**** MATERIAL FOR THIS EXERCISE ****

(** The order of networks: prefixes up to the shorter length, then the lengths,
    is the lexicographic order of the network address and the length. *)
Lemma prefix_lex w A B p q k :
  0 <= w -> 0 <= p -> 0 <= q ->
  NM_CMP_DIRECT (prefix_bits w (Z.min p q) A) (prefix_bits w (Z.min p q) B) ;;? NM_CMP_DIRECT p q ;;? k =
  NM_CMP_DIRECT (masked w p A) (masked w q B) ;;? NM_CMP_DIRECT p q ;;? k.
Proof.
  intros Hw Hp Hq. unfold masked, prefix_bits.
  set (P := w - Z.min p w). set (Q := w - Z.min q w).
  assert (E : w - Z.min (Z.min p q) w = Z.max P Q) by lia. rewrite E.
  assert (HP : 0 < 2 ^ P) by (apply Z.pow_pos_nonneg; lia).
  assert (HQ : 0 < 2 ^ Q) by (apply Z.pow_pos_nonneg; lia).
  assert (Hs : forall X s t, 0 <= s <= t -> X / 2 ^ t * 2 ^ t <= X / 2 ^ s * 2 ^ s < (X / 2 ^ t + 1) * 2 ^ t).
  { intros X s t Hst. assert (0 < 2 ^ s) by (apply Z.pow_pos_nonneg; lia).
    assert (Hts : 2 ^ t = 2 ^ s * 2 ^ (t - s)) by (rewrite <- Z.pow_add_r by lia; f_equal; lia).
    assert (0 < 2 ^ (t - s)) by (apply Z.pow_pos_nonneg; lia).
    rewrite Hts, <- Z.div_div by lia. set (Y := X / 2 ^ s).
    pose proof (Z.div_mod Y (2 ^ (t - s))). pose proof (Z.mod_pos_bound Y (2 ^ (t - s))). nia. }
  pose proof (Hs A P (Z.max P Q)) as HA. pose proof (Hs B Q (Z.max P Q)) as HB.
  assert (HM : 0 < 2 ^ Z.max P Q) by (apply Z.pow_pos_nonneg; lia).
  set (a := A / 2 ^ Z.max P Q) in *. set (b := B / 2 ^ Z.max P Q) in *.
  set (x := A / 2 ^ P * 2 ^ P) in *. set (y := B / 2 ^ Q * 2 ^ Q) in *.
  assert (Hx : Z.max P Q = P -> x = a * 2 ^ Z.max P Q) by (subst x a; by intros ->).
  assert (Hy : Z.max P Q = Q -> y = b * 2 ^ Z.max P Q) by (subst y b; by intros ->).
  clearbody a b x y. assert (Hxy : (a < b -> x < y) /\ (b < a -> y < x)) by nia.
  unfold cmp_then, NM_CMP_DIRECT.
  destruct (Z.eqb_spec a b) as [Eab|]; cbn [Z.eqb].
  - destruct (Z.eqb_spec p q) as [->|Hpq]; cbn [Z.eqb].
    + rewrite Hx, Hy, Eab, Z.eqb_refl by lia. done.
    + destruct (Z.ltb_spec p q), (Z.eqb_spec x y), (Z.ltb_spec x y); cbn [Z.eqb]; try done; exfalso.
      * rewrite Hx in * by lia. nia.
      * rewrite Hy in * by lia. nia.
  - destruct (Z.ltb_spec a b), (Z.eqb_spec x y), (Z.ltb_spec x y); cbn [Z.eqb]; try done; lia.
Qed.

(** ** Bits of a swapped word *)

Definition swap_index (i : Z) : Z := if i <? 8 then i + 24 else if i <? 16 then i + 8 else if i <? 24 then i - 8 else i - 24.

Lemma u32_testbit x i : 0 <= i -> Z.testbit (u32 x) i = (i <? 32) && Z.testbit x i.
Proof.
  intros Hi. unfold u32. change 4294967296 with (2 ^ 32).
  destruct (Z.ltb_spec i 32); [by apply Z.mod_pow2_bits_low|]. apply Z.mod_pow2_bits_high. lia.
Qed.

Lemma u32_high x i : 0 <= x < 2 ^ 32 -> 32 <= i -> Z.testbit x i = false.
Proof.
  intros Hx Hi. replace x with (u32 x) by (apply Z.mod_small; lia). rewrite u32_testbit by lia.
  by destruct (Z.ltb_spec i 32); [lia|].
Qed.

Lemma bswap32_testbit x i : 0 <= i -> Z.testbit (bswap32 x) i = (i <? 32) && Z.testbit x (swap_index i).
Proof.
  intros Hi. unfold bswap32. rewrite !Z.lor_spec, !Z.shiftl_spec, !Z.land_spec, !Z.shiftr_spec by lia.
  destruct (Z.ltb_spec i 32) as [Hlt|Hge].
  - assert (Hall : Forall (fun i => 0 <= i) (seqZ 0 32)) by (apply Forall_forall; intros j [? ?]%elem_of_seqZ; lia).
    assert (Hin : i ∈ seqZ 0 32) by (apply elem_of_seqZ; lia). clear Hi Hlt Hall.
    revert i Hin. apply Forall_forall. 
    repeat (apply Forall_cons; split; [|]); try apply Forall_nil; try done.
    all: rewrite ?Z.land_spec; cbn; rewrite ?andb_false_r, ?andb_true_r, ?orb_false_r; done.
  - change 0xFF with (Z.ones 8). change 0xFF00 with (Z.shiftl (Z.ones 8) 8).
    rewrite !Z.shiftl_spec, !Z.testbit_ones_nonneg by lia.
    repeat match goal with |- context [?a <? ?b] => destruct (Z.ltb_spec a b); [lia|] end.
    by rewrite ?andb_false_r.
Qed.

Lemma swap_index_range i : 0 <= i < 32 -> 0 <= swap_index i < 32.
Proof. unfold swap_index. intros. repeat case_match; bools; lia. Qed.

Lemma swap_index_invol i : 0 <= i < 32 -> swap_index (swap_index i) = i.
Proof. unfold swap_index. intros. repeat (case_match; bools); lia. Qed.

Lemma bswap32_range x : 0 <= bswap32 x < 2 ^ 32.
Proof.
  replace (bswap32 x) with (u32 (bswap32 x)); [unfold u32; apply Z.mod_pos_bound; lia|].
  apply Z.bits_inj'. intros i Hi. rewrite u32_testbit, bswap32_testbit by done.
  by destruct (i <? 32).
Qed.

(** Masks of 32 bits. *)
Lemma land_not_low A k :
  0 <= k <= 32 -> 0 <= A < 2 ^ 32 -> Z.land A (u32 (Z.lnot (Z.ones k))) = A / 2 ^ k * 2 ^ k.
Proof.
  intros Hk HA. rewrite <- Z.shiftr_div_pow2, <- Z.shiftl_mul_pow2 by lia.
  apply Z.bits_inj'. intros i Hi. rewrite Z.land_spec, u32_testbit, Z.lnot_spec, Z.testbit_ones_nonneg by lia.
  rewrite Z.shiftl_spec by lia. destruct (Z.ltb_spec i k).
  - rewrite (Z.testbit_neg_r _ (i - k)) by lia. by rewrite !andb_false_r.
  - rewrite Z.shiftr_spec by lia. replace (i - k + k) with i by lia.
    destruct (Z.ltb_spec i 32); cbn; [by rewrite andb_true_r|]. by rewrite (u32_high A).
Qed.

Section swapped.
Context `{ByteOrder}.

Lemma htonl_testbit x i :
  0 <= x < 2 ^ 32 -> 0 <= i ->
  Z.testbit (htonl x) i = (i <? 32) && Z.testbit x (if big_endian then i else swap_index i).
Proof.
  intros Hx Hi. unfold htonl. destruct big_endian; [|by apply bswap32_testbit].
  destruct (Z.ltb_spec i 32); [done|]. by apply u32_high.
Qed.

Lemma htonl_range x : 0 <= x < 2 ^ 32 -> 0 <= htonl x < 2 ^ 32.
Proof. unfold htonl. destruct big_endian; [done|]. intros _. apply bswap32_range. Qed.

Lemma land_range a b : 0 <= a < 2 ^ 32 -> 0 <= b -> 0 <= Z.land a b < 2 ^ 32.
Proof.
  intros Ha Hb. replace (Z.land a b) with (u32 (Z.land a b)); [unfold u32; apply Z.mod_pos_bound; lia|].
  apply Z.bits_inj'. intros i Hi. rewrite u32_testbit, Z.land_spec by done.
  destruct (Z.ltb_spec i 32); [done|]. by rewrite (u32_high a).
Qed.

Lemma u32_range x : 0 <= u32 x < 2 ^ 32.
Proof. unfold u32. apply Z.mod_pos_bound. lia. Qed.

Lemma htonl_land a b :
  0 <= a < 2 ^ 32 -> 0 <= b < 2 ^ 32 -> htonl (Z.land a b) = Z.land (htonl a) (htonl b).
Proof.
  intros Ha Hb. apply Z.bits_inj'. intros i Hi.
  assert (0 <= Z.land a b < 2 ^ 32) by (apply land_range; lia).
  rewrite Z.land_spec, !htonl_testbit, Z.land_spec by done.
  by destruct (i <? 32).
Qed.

****
**** MATERIAL FOR THIS EXERCISE ****

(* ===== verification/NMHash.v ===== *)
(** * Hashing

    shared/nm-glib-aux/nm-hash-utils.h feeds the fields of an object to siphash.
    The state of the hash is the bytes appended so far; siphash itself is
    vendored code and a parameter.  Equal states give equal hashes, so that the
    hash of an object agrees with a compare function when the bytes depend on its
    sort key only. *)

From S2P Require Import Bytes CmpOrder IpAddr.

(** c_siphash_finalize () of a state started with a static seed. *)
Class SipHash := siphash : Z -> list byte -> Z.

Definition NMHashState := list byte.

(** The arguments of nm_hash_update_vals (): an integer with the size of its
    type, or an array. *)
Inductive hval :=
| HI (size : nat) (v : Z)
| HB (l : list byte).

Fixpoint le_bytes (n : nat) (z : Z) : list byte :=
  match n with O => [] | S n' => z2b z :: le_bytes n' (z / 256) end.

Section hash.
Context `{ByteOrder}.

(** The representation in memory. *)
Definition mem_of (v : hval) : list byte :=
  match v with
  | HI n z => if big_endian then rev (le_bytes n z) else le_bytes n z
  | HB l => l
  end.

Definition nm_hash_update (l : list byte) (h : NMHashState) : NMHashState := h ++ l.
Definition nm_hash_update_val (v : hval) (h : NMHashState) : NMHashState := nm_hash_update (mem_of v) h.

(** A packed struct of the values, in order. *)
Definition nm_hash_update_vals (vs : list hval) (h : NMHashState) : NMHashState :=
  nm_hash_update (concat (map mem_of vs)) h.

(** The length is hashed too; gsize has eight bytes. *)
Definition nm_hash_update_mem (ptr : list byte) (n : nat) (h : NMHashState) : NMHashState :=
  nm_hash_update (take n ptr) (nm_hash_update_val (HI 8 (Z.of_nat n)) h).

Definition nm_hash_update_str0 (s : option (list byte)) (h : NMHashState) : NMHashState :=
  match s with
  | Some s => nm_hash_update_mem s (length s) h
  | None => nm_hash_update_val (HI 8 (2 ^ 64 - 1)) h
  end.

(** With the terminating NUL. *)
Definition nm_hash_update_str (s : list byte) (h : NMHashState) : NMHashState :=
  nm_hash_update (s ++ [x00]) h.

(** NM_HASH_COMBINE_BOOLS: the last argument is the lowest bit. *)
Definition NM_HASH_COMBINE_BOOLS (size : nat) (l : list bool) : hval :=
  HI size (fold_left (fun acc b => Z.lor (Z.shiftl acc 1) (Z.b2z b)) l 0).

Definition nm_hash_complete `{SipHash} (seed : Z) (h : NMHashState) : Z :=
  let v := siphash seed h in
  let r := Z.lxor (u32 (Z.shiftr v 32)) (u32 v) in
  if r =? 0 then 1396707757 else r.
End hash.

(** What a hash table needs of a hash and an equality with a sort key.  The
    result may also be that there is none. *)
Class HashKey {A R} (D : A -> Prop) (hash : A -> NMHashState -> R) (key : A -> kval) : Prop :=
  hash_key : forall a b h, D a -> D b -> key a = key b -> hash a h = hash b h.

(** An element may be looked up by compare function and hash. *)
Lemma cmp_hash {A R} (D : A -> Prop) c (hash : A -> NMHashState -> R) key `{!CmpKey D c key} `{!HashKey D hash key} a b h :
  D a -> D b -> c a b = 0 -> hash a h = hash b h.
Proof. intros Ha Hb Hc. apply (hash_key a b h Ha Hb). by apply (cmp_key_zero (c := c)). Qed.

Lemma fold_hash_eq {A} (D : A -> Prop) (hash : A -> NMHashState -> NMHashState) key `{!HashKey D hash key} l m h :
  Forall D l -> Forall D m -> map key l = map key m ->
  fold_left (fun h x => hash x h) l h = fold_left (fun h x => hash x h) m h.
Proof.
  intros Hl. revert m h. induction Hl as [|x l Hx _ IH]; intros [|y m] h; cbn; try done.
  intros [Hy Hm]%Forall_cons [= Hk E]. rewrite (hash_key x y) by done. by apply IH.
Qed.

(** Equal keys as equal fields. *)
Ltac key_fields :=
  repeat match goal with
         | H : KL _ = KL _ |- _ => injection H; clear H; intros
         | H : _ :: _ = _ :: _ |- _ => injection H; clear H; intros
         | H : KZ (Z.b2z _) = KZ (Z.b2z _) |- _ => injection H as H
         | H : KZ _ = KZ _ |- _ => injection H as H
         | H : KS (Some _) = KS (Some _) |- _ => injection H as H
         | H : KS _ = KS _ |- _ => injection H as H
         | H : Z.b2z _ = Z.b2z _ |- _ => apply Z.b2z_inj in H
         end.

****

- [WORK INSTRUCTIONS]:
In the listing above, find the line with "if r =? 0 then 1396707757 else r." and the line with "H : KL _ = KL". Output those two lines and every line between them, exactly as written.

- [ANSWER TO THIS TASK]:
  if r =? 0 then 1396707757 else r.
End hash.

(** What a hash table needs of a hash and an equality with a sort key.  The
    result may also be that there is none. *)
Class HashKey {A R} (D : A -> Prop) (hash : A -> NMHashState -> R) (key : A -> kval) : Prop :=
  hash_key : forall a b h, D a -> D b -> key a = key b -> hash a h = hash b h.

(** An element may be looked up by compare function and hash. *)
Lemma cmp_hash {A R} (D : A -> Prop) c (hash : A -> NMHashState -> R) key `{!CmpKey D c key} `{!HashKey D hash key} a b h :
  D a -> D b -> c a b = 0 -> hash a h = hash b h.
Proof. intros Ha Hb Hc. apply (hash_key a b h Ha Hb). by apply (cmp_key_zero (c := c)). Qed.

Lemma fold_hash_eq {A} (D : A -> Prop) (hash : A -> NMHashState -> NMHashState) key `{!HashKey D hash key} l m h :
  Forall D l -> Forall D m -> map key l = map key m ->
  fold_left (fun h x => hash x h) l h = fold_left (fun h x => hash x h) m h.
Proof.
  intros Hl. revert m h. induction Hl as [|x l Hx _ IH]; intros [|y m] h; cbn; try done.
  intros [Hy Hm]%Forall_cons [= Hk E]. rewrite (hash_key x y) by done. by apply IH.
Qed.

(** Equal keys as equal fields. *)
Ltac key_fields :=
  repeat match goal with
         | H : KL _ = KL _ |- _ => injection H; clear H; intros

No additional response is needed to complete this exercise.